I recently had something of a perspective-flip moment in relation to automation within the realm of OSS.
In the past, I’ve tended to tackle the automation challenge from the perspective of applying automated / scripted responses to tasks that are done manually via the OSS. But it’s dawned on me that I have it around the wrong way! It is an incremental perspective on the main objective of automations – global zero-touch networks.
If we take all of the tasks performed by all of the OSS around the globe, the number of variants is incalculable… which probably means the zero-touch problem is unsolvable (we might be able to solve for many situations, but not all).
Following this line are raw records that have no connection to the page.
(* ===== verification/MemoryExtraction.v ===== *)
(** From a note to its memories ([memory/service.py], [memory/consolidator.py],
    [memory/evolution.py]): the state of the extraction, the candidates and their consolidation,
    and the daily pass over the notes.

    What the model of language or the patterns extract from a note, and how a candidate is
    related to the memories (retrieval by scores, adjudication by patterns), are arbitrary
    functions of the arguments and the database.  The optional parts - facts, cards - are off, as
    by default; traces and reports to the log are left out. *)

From stdpp Require Import base list strings pretty.
From Stdlib Require Import ZArith Lia.
From S2P Require Import Prelude Consistency MemoryText Memory MemoryOps MemoryRuns CandidateValidation.

Open Scope string_scope.
Open Scope Z_scope.

(** A note of the index; [no_rest] are the title, the tags and the messages before it. *)
Record note := MkNote {
  no_id : string;
  no_space_id : string;
  no_text : string;
  no_rest : string;
  no_queryable : bool;
}.

(** A candidate as the adjudication leaves it, its decision, and the memories it was compared with. *)
Record related := Related { rl_candidate : extracted; rl_decision : decision; rl_similar : list memory }.

Class ExtractionEnv := {
  extraction_rules :: ValidationRules;
  MEMORY_EXTRACTOR_MODE : string;
  may_contain_memory : note → bool;
  extract_candidates : note → database → result (list extracted);
  relate : string → string → extracted → database → result related;
  coordinated_memory_lock : string → string → database → result unit;
  uuid5_hex : string → string;
}.

(** An element of [results]: the candidate was decided before, or now. *)
Inductive outcome := Earlier (candidate_id status : string) | Decided (r : applied).

(** The dictionary that [process_note_memory] returns. *)
Record report := Report {
  rp_candidates : Z;
  rp_results : list outcome;
  rp_errors : list string;
  rp_status : string;
  rp_idempotent : bool;
}.

Section extraction.
Context `{Platform, TextRules, RunEnv, ExtractionEnv}.

(** ** Identifiers of candidates ([memory/models.py]) *)

Definition US : string := String (Ascii.ascii_of_N 31) EmptyString.
Definition candidate_id_for (note_id memory_type content : string) : string :=
  "cand_" +:+ str_take 16 (uuid5_hex (note_id +:+ US +:+ memory_type +:+ US +:+ normalize_content content)).
Definition candidate_id_for_evidence (note_id memory_type content : string) (memory_key evidence_span : option string)
    (clause_index : option Z) : string :=
  "cand_" +:+ str_take 16 (uuid5_hex
    (note_id +:+ US +:+ match clause_index with Some i => pretty i | None => "" end +:+ US +:+ memory_type +:+ US
     +:+ default "" memory_key +:+ US +:+ normalize_content (opt_or evidence_span content))).

(** The candidates of a note get its ids. *)
Definition enriched (n : note) (x : extracted) : extracted :=
  let c := x_candidate x in
  let id := if bool_decide (x_note_id x = Some (no_id n)) then c_candidate_id c
            else match x_clause_index x with
                 | Some _ => candidate_id_for_evidence (no_id n) (c_memory_type c) (c_content c)
                               (Some (effective_memory_key c)) (x_evidence_span x) (x_clause_index x)
                 | None => candidate_id_for (no_id n) (c_memory_type c) (c_content c)
                 end in
  x <| x_candidate := c <| c_candidate_id := id |> |> <| x_note_id := Some (no_id n) |>.

(** ** Consolidating a candidate *)

(** [save_memory_candidate], [mark_memory_candidate], [get_memory_candidate_status] with their clock *)
Definition save_candidate (space_id status : string) (c : candidate) : IO database unit :=
  now ← read_now; in_store (save_memory_candidate space_id status c None None (now_iso now)).
Definition mark_candidate (candidate_id status : string) (error decision_id : option string) : IO database bool :=
  now ← read_now; in_store (mark_memory_candidate candidate_id status error decision_id (now_iso now)).
Definition candidate_row_of (candidate_id : string) (s : store) : option candidate_row :=
  List.find (λ r, String.eqb (c_candidate_id (cr_candidate r)) candidate_id) (memory_candidates s).
Definition get_memory_candidate_status (candidate_id : string) : IO database (option string) :=
  io_gets (λ s, option_map cr_status (candidate_row_of candidate_id (memory_store s))).

(** [evolve_memory] *)
Definition evolve_memory (space_id note_id : string) (c : candidate) (d : decision) : IO database applied :=
  merged_content ←
    match d_target_memory_ids d with
    | target_id :: _ =>
        if String.eqb (d_recommended_action d) "merge" then
          target ← io_gets (λ s, get_memory target_id (memory_store s));
          match target with
          | None => throw (ValueError ("merge target not found: " +:+ target_id))
          | Some target => mret (Some (merge_content (c_memory_type c) (mm_content target) (c_content c)))
          end
        else mret None
    | [] => mret None
    end;
  now ← read_now;
  in_store (apply_memory_decision space_id note_id c d merged_content (now_iso now)).

(** A change of one memory keeps its key. *)
Definition candidate_for_evolution (r : related) : candidate :=
  let c := x_candidate (rl_candidate r) in
  match d_target_memory_ids (rl_decision r) with
  | [target_id] =>
      if py_in (d_recommended_action (rl_decision r)) ["update_task"; "update"; "merge"] then
        match List.find (λ m, String.eqb (mm_id m) target_id) (rl_similar r) with
        | Some m => c <| c_memory_key := mm_memory_key m |> <| c_memory_key_version := mm_memory_key_version m |>
        | None => c
        end
      else c
  | _ => c
  end.

(** [_consolidate_candidate_standard] *)
Definition consolidate_candidate (space_id note_id : string) (x : extracted) : IO database applied :=
  related ← io_gets (relate space_id note_id x);
  r ← io_lift related;
  result ← evolve_memory space_id note_id (candidate_for_evolution r) (rl_decision r);
  let antecedent := sc_antecedent (x_scope (rl_candidate r)) in
  let memory_id := default "" (ap_memory_id result) in
  if negb (String.eqb antecedent "") && negb (String.eqb memory_id "") then
    now ← read_now;
    in_store (add_source memory_id antecedent "supported_by" (now_iso now));;
    mret result
  else mret result.

(** ** The candidates of a note *)

Definition final_status (r : applied) : string :=
  if String.eqb (ap_action r) "pending_review" then "pending_review"
  else if String.eqb (ap_action r) "discard" then "discarded" else "applied".

(** The body of the [try] of a candidate. *)
Definition decide_candidate (n : note) (x : extracted) : IO database applied :=
  let id := c_candidate_id (x_candidate x) in
  mark_candidate id "validated" None None;;
  mark_candidate id "processing" None None;;
  lock ← io_gets (coordinated_memory_lock (no_space_id n) (effective_memory_key (x_candidate x)));
  io_lift lock;;
  result ← consolidate_candidate (no_space_id n) (no_id n) x;
  mark_candidate id (final_status result) None (Some (ap_decision_id result));;
  mret result.

Definition process_candidate (n : note) (acc : list outcome * list string) (x : extracted) :
    IO database (list outcome * list string) :=
  let id := c_candidate_id (x_candidate x) in
  existing_status ← get_memory_candidate_status id;
  let existing := default "" existing_status in
  if py_in existing ["applied"; "pending_review"; "discarded"] then mret ((acc.1 ++ [Earlier id existing])%list, acc.2)
  else
    try_except (decide_candidate n x)
      (λ e, mark_candidate id "failed" (Some (describe e)) None;; mret (acc.1, (acc.2 ++ [describe e])%list))
      (λ r, mret ((acc.1 ++ [Decided r])%list, acc.2)).

(** The parts of [_process_note_memory_impl] *)
Definition finish_empty (n : note) : IO database report :=
  mark_extraction_empty (no_id n) (no_space_id n);; mret (Report 0 [] [] "empty" false).

Definition finish (n : note) (count : Z) (acc : list outcome * list string) : IO database report :=
  match acc.2, acc.1 with
  | _ :: _, _ :: _ =>
      mark_extraction_partial (no_id n) (no_space_id n) count (Z.of_nat (length acc.1)) (String.concat "; " acc.2);;
      mret (Report count acc.1 acc.2 "partial" false)
  | _ :: _, [] =>
      mark_extraction_failed (no_id n) (no_space_id n) (String.concat "; " acc.2);;
      throw (RuntimeError (String.concat "; " acc.2))
  | [], _ =>
      mark_extraction_completed (no_id n) (no_space_id n) count (Z.of_nat (length acc.1));;
      mret (Report count acc.1 [] "completed" false)
  end.

Definition extract_and_consolidate (n : note) : IO database report :=
  mark_extraction_processing (no_id n) (no_space_id n);;
  reply ← io_gets (extract_candidates n);
  extracted_candidates ← io_lift reply;
  let enriched_candidates := map (enriched n) extracted_candidates in
  io_for enriched_candidates tt (λ _ x, save_candidate (no_space_id n) "extracted" (x_candidate x));;
  let '(candidates, rejections) := validate_candidates enriched_candidates (no_text n) in
  io_for rejections tt (λ _ r, mark_candidate (rj_candidate_id r) "discarded" (Some (rj_reason r)) None;; mret tt);;
  match candidates with
  | [] => finish_empty n
  | _ =>
      acc ← io_for candidates ([], []) (process_candidate n);
      finish n (Z.of_nat (length candidates)) acc
  end.

Definition process_new (n : note) : IO database report :=
  if String.eqb MEMORY_EXTRACTOR_MODE "rules" && negb (may_contain_memory n) then
    mark_extraction_empty_attempt (no_id n) (no_space_id n);; mret (Report 0 [] [] "empty" false)
  else extract_and_consolidate n.

Definition is_settled (x : extraction_state) : bool := py_in (xs_status x) ["completed"; "empty"].

Definition process_note_body (n : note) (force : bool) : IO database report :=
  if contains_sensitive_data (no_text n) then finish_empty n
  else
    existing ← (if String.eqb (no_id n) "" then mret None else get_extraction_state (no_id n));
    match existing with
    | Some x =>
        if is_settled x && negb force
        then mret (Report (xs_candidate_count x) [] [] (xs_status x) true)
        else process_new n
    | None => process_new n
    end.

(** [process_note_memory]: an exception leaves the state as failed. *)
Definition process_note_memory (n : note) (force : bool) : IO database report :=
  try_except (process_note_body n force)
    (λ e,
      current ← get_extraction_state (no_id n);
      let unfinished := match current with Some x => String.eqb (xs_status x) "processing" | None => true end in
      (if unfinished then mark_extraction_failed (no_id n) (no_space_id n) (describe e);; mret tt else mret tt);;
      throw e)
    mret.

(** ** The daily pass ([process_unextracted_notes]) *)

Record pass := Pass { ps_processed : list (string * string); ps_failed : list (string * string); ps_skipped : Z }.

(** Shall the note be processed: a note that is settled or worked on is left alone. *)
Definition claim_note (space_id : string) (n : note) : IO database bool :=
  if negb (no_queryable n) || String.eqb (no_id n) "" then mret false
  else
    state ← get_extraction_state (no_id n);
    match state with
    | None => mret true
    | Some x =>
        if is_settled x then mret false
        else if String.eqb (xs_status x) "processing" then
          now ← read_now;
          if negb (is_stale (Some (xs_updated_at x)) MEMORY_EXTRACTION_LEASE_SECONDS (now_time now)) then mret false
          else mark_extraction_failed (no_id n) space_id "stale processing lease expired";; mret true
        else mret true
    end.

Definition pass_note (space_id : string) (p : pass) (n : note) : IO database pass :=
  claimed ← claim_note space_id n;
  if negb claimed then mret (Pass (ps_processed p) (ps_failed p) (ps_skipped p + 1))
  else
    try_except (process_note_memory n false)
      (λ e, mret (Pass (ps_processed p) (ps_failed p ++ [(no_id n, describe e)])%list (ps_skipped p)))
      (λ r, mret (Pass (ps_processed p ++ [(no_id n, rp_status r)])%list (ps_failed p) (ps_skipped p))).

Definition process_unextracted_notes (space_id : string) (index : list note) (limit : Z) : IO database pass :=
  io_for (take (Z.to_nat (Z.max 1 (Z.min limit 500))) index) (Pass [] [] 0) (pass_note space_id).
Definition pass_status (p : pass) : string := match ps_failed p with [] => "completed" | _ => "partial" end.
End extraction.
The more solvable approach would be to develop a more homogeneous approach to network self-care / self-optimisation. In other words, the majority of the zero-touch challenge is actually handled at the equivalent of EMS level and below (I’m perhaps using out-dated self-healing terminology, but hopefully terminology that’s familiar to readers) and only cross-domain issues bubble up to OSS level.
As the diagram below describes, each layer up abstracts but connects (as described in more detail in “What an OSS shouldn’t do“). That is, each higher layer in the stack reduces the amount if information/control within a domain that it’s responsible for, but it assumes more a broader responsibility for connecting domains together.
The abstraction process reduces the number of self-healing variants the OSS needs to handle. But to cope with the complexity of self-caring for connected domains, we need a more homogeneous set of health information being presented up from the network.
Whereas the intent model is designed to push actions down into the lower layers with a standardised, simplified language, this would be the reverse – pushing network health knowledge up to higher layers to deal with… in a standard, consistent approach.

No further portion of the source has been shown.